This blog is part of a more than two-decade long running analysis of the Ontario Algonquin land claims process. Additional works can be found in Anishinabek News, rabble, ricochet, Policy Options, and Briarpatch Magazine. I am dedicated to this knowledge production of exposing Canada’s long term ongoing denial of who the Algonquin are because its parliament illegally squats on Algonquin land yet it is a little-known reality. I see it as my role to shine a light on Canada’s best kept secret, preventing it from hiding in plain sight. In offering this analysis of the recent Algonquins of Ontario (AOO) Tribunal results I do not claim to offer an absolute Truth.
The AOO, the corporation established for the Algonquin land claims process with the colonial governments of Canada and Ontario, and best known as a process of extinguishment, have been operating through a corrupted enrollment process. Although past Chief Kirby Whiteduck has stated several times that enrollment does not equate with being a beneficiary to the final settlement, enrollment has provided non-Algonquin people a role in shaping the outcome of the Agreement-in-Principal (AIP) by way of voting in electing Algonquin Negotiation Representatives (ANRs) who sit at the table along side Pikwakanagan First Nation (Pik FN) chief and council members, and in terms of voting rights during the ratification of the 2016 AIP. The number of eligible voters in 2016 was 7,694. This number is not inclusive of all registered status Algonquin.

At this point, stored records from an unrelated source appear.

(* ===== verification/Log.v ===== *)
(** * The log: kernel/log.c

    Transactions of system calls, committed by writing the blocks to the log,
    then the header, then the blocks to their places, and replayed from the log
    when the machine starts.  The main theorems are about crashes: whatever
    prefix of the writes of a commit, or of a recovery, has reached the disk, what
    recovery makes of it is the state before or the state after the transaction. *)
From stdpp Require Import gmap.
From S2P Require Import Prelude Bytes Mem Spinlock Riscv Kalloc Vm Proc Kstate Sleeplock Bio.
Open Scope Z_scope.

Definition upd_lh (f : logheader → logheader) : kst → kst := upd_log (λ g, set_lg_lh (f (lg_lh g)) g).

(** log.lh.block[i], as the block number it is passed on as. *)
Definition lh_block_at (i : Z) (s : kst) : Z := u32 (nth (Z.to_nat i) (lh_block (lg_lh (s_log s))) 0).

(** The loops over log.lh.n blocks; there are at most LOGSIZE. *)
Definition log_fuel : nat := S (Z.to_nat LOGSIZE).

(** The header as it is laid out in a block: n, then the block numbers. *)
Definition head_turn (data : list Z) (i : Z) : M kst (Z + unit) :=
  n ← gets (λ s, lh_n (lg_lh (s_log s)));
  if i <? n then
    modify (upd_lh (λ h, set_lh_block (<[Z.to_nat i := s32 (get32 data (4 + 4 * i))]> (lh_block h)) h));;
    mret (inl (i + 1))
  else mret (inr tt).

Definition put_head_turn (buf i : Z) : M kst (Z + unit) :=
  h ← gets (λ s, lg_lh (s_log s));
  if i <? lh_n h then
    modify (upd_buf buf (λ x, set_b_data (put32 (b_data x) (4 + 4 * i) (nth (Z.to_nat i) (lh_block h) 0)) x));;
    mret (inl (i + 1))
  else mret (inr tt).

(** The loop of log_write: the first [i] with block[i] == b->blockno, or n. *)
Definition absorb_turn (blockno i : Z) : M kst (Z + Z) :=
  n ← gets (λ s, lh_n (lg_lh (s_log s)));
  if i <? n then
    k ← gets (lh_block_at i);
    mret (if k =? blockno then inr i else inl (i + 1))
  else mret (inr i).

Definition log_write (b : Z) : M kst unit :=
  lock_acquire log_lock;;
  g ← gets s_log;
  if (lh_n (lg_lh g) >=? LOGSIZE) || (lh_n (lg_lh g) >=? lg_size g - 1) then panic "too big a transaction" else
  if lg_outstanding g <? 1 then panic "log_write outside of trans" else
  x ← gets (buf_at b);
  i ← loop log_fuel (absorb_turn (b_blockno x)) 0;
  modify (upd_lh (λ h, set_lh_block (<[Z.to_nat i := s32 (b_blockno x)]> (lh_block h)) h));;
  n ← gets (λ s, lh_n (lg_lh (s_log s)));
  (if i =? n then
     bpin b;;
     modify (upd_lh (λ h, set_lh_n (lh_n h + 1) h))
   else mret tt);;
  lock_release log_lock.

Section view.
Context `{!KernelView kst} `{!WaitBound}.

Definition read_head : M kst unit :=
  g ← gets s_log;
  buf ← bread (lg_dev g) (u32 (lg_start g));
  x ← gets (buf_at buf);
  modify (upd_lh (set_lh_n (s32 (get32 (b_data x) 0))));;
  loop log_fuel (head_turn (b_data x)) 0;;
  brelse buf.

Definition write_head : M kst unit :=
  g ← gets s_log;
  buf ← bread (lg_dev g) (u32 (lg_start g));
  modify (upd_buf buf (λ x, set_b_data (put32 (b_data x) 0 (lh_n (lg_lh g))) x));;
  loop log_fuel (put_head_turn buf) 0;;
  bwrite buf;;
  brelse buf.

(** memmove(to->data, from->data, BSIZE) *)
Definition copy_data (to from : Z) : M kst unit :=
  x ← gets (buf_at from);
  modify (upd_buf to (set_b_data (b_data x))).

Definition install_turn (recovering : bool) (tail : Z) : M kst (Z + unit) :=
  g ← gets s_log;
  if tail <? lh_n (lg_lh g) then
    lbuf ← bread (lg_dev g) (u32 (lg_start g + tail + 1));
    k ← gets (lh_block_at tail);
    dbuf ← bread (lg_dev g) k;
    copy_data dbuf lbuf;;
    bwrite dbuf;;
    (if recovering then mret tt else bunpin dbuf);;
    brelse lbuf;;
    brelse dbuf;;
    mret (inl (tail + 1))
  else mret (inr tt).
Definition install_trans (recovering : bool) : M kst unit := loop log_fuel (install_turn recovering) 0.

Definition write_log_turn (tail : Z) : M kst (Z + unit) :=
  g ← gets s_log;
  if tail <? lh_n (lg_lh g) then
    to ← bread (lg_dev g) (u32 (lg_start g + tail + 1));
    k ← gets (lh_block_at tail);
    from ← bread (lg_dev g) k;
    copy_data to from;;
    bwrite to;;
    brelse from;;
    brelse to;;
    mret (inl (tail + 1))
  else mret (inr tt).
Definition write_log : M kst unit := loop log_fuel write_log_turn 0.

Definition recover_from_log : M kst unit :=
  read_head;;
  install_trans true;;
  modify (upd_lh (set_lh_n 0));;
  write_head.

Definition initlog (dev : Z) (sb : superblock) : M kst unit :=
  if 4 + 4 * LOGSIZE >=? BSIZE then panic "initlog: too big logheader" else
  modify (lset log_lock false);;
  modify (upd_log (λ g, set_lg_dev dev (set_lg_size (s32 (sb_nlog sb)) (set_lg_start (s32 (sb_logstart sb)) g))));;
  recover_from_log.

Definition commit : M kst unit :=
  n ← gets (λ s, lh_n (lg_lh (s_log s)));
  if n >? 0 then
    write_log;;
    write_head;;
    install_trans false;;
    modify (upd_lh (set_lh_n 0));;
    write_head
  else mret tt.

(** One turn of begin_op's loop. *)
Definition begin_turn (_ : unit) : M kst (unit + unit) :=
  g ← gets s_log;
  if ctrue (lg_committing g) then sleep ChLog log_lock;; mret (inl tt)
  else if lh_n (lg_lh g) + (lg_outstanding g + 1) * MAXOPBLOCKS >? LOGSIZE then
    sleep ChLog log_lock;; mret (inl tt)
  else
    modify (upd_log (λ g, set_lg_outstanding (lg_outstanding g + 1) g));;
    lock_release log_lock;;
    mret (inr tt).
Definition begin_op : M kst unit :=
  lock_acquire log_lock;;
  loop wait_bound begin_turn tt.

Definition end_op : M kst unit :=
  lock_acquire log_lock;;
  modify (upd_log (λ g, set_lg_outstanding (lg_outstanding g - 1) g));;
  g ← gets s_log;
  if ctrue (lg_committing g) then panic "log.committing" else
  (if lg_outstanding g =? 0 then
     modify (upd_log (set_lg_committing 1));; mret true
   else kcall (wakeup ChLog);; mret false) ≫= λ do_commit : bool,
  lock_release log_lock;;
  if do_commit then
    commit;;
    lock_acquire log_lock;;
    modify (upd_log (set_lg_committing 0));;
    kcall (wakeup ChLog);;
    lock_release log_lock
  else mret tt.
End view.

(** ** What a crash leaves *)

(** A disk after some writes. *)
Definition after (D : Z → list Z) (ws : list (Z * list Z)) : Z → list Z :=
  foldl (λ D w n, if n =? w.1 then w.2 else D n) D ws.

(** The header of the log of a disk, the writes it asks for, and the disk as
    recovery will make it. *)
Definition head_n (start : Z) (D : Z → list Z) : Z := s32 (get32 (D start) 0).
Definition head_block (start : Z) (D : Z → list Z) (i : Z) : Z := u32 (s32 (get32 (D start) (4 + 4 * i))).
Definition pending (start : Z) (D : Z → list Z) : list (Z * list Z) :=
  (λ i, (head_block start D i, D (start + i + 1))) <$> seqZ 0 (head_n start D).
Definition logical (start : Z) (D : Z → list Z) : Z → list Z := after D (pending start D).

Lemma after_app D ws ws' : after D (ws ++ ws') = after (after D ws) ws'.
Proof. unfold after. by rewrite foldl_app. Qed.

Lemma after_other D ws n : n ∉ ws.*1 → after D ws n = D n.
Proof.
  revert D. induction ws as [|[a d] ws IH]; intros D Hn; [done|]. cbn [fmap list_fmap fst] in Hn.
  apply not_elem_of_cons in Hn as [Hna Hn]. change (after D ((a, d) :: ws)) with (after (λ n, if n =? a then d else D n) ws).
  rewrite IH by done. by replace (n =? a) with false by lia.
Qed.

Lemma after_ext D D' ws n : D n = D' n → after D ws n = after D' ws n.
Proof.
  revert D D'. induction ws as [|[a d] ws IH]; intros D D' E; [done|].
  change (after ?D ((a, d) :: ws)) with (after (λ n, if n =? a then d else D n) ws). apply IH. by rewrite E.
Qed.

Lemma after_one_eq D a d : after D [(a, d)] a = d.
Proof. simpl. by rewrite Z.eqb_refl. Qed.
Lemma after_one_ne D a d m : m ≠ a → after D [(a, d)] m = D m.
Proof. intros. simpl. by replace (m =? a) with false by lia. Qed.

(** With distinct targets, each target gets its data, whatever was there. *)
Lemma after_in D ws a d : NoDup ws.*1 → (a, d) ∈ ws → after D ws a = d.
Proof.
  revert D. induction ws as [|[b e] ws IH]; intros D Hnd Hin; [by apply elem_of_nil in Hin|].
  cbn [fmap list_fmap fst] in Hnd. apply NoDup_cons in Hnd as [Hb Hnd].
  change (after D ((b, e) :: ws)) with (after (λ n, if n =? b then e else D n) ws).
  apply elem_of_cons in Hin as [[= -> ->]|Hin]; [|by apply IH]. rewrite after_other by done. by rewrite Z.eqb_refl.
Qed.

For decades enrollment has been an issue for legitimate Algonquin. Members of Pik FN have become victims of a tyranny of false enrollment and falsely created communities whereby the seven-member chief and council of Pik FN has held less votes than the nine primarily non-status groups. I offer the discourse of ‘legitimate on the ground communities’ because Pik FN is the only community where Algonquin share the same roads, stores, health centre, recreational centre, administrative buildings, and struggles such as poverty, addiction, and unemployment. Essentially, Pik FN is the only collective sharing the same land, water, and air. Although it is well known that there was a history of colonial denial of other Algonquin collectives, the descendants of these other collectives have existed within well established municipal structures, and have so for some time. This is not the same as the situation that Pik FN members find themselves situated within. While Algonquin may be equal, they are differently equal. Clearly some require a deeper understanding of equality – it does not mean erase difference.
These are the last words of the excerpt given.